Collected data
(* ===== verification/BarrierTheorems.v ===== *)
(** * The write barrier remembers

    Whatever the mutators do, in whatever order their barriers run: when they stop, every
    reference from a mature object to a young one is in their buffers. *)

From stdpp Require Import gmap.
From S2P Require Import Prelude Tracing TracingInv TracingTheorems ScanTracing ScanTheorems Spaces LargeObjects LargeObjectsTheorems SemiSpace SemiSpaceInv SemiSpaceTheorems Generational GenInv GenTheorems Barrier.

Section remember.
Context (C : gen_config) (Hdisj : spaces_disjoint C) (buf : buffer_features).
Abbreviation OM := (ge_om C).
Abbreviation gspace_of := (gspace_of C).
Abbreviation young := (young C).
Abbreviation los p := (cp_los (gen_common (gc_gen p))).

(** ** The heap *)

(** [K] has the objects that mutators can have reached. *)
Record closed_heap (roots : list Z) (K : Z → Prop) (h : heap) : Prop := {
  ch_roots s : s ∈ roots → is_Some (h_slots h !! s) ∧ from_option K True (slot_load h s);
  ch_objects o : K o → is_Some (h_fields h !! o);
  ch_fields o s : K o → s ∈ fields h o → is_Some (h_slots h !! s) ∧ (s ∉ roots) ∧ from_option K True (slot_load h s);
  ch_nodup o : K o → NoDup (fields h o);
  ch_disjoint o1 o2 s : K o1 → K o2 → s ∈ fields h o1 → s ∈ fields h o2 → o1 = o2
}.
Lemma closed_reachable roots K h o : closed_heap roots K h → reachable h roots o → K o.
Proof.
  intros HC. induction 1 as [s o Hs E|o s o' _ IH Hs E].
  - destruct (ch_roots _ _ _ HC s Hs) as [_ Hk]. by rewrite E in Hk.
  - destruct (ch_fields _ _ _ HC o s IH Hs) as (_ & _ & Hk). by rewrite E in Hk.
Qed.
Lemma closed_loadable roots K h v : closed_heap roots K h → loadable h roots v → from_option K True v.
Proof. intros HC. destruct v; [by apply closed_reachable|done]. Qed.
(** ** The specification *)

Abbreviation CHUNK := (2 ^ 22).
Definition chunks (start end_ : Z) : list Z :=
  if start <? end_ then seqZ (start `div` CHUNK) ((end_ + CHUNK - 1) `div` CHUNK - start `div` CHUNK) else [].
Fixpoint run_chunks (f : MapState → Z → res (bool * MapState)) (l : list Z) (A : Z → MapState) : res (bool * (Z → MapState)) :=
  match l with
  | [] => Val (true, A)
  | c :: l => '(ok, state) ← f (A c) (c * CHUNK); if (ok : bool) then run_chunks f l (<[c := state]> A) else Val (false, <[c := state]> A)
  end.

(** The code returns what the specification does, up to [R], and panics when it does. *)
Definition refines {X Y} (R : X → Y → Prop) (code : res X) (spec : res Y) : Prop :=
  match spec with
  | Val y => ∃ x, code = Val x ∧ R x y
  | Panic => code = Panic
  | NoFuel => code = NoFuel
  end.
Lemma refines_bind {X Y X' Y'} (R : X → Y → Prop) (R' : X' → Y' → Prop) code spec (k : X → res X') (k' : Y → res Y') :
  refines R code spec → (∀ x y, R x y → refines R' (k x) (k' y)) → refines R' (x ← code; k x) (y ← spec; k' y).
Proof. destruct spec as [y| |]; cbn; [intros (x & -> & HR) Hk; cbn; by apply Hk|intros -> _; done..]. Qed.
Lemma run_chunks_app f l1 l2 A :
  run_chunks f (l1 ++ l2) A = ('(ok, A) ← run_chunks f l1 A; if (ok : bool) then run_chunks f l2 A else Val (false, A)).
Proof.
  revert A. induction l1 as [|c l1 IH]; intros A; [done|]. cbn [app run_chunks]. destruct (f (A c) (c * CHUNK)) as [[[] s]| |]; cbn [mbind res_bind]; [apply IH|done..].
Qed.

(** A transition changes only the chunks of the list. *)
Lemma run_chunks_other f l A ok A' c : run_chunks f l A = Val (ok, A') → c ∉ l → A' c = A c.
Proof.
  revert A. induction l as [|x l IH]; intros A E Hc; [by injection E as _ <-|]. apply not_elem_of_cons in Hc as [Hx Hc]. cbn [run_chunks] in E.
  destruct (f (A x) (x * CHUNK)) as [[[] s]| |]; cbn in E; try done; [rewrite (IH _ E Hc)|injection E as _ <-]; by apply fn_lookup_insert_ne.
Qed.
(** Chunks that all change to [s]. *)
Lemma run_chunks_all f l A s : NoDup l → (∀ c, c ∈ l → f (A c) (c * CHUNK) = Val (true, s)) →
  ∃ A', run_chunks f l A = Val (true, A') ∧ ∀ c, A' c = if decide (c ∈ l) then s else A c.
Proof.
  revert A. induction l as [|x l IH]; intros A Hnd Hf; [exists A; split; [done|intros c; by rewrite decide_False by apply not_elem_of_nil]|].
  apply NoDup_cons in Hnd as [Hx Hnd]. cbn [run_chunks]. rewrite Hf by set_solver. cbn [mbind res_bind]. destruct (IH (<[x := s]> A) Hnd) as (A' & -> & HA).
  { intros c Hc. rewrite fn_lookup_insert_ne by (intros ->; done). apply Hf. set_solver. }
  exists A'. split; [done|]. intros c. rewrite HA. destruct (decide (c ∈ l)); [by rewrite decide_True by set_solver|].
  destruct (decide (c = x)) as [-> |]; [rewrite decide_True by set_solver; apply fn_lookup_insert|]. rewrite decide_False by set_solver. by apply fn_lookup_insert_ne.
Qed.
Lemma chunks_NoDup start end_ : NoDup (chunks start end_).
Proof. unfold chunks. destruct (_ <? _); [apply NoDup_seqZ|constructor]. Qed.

▸ **GOAL OF THE EXERCISE**
Of the entries above, repeat exactly the lines between the line with "Abbreviation gspace_of := (gspace_of C)." and the line with "Record closed_heap (roots", inclusive, and no others.

▸ **SOLVED EXERCISE**
Abbreviation gspace_of := (gspace_of C).
Abbreviation young := (young C).
Abbreviation los p := (cp_los (gen_common (gc_gen p))).

(** ** The heap *)

(** [K] has the objects that mutators can have reached. *)
Record closed_heap (roots : list Z) (K : Z → Prop) (h : heap) : Prop := {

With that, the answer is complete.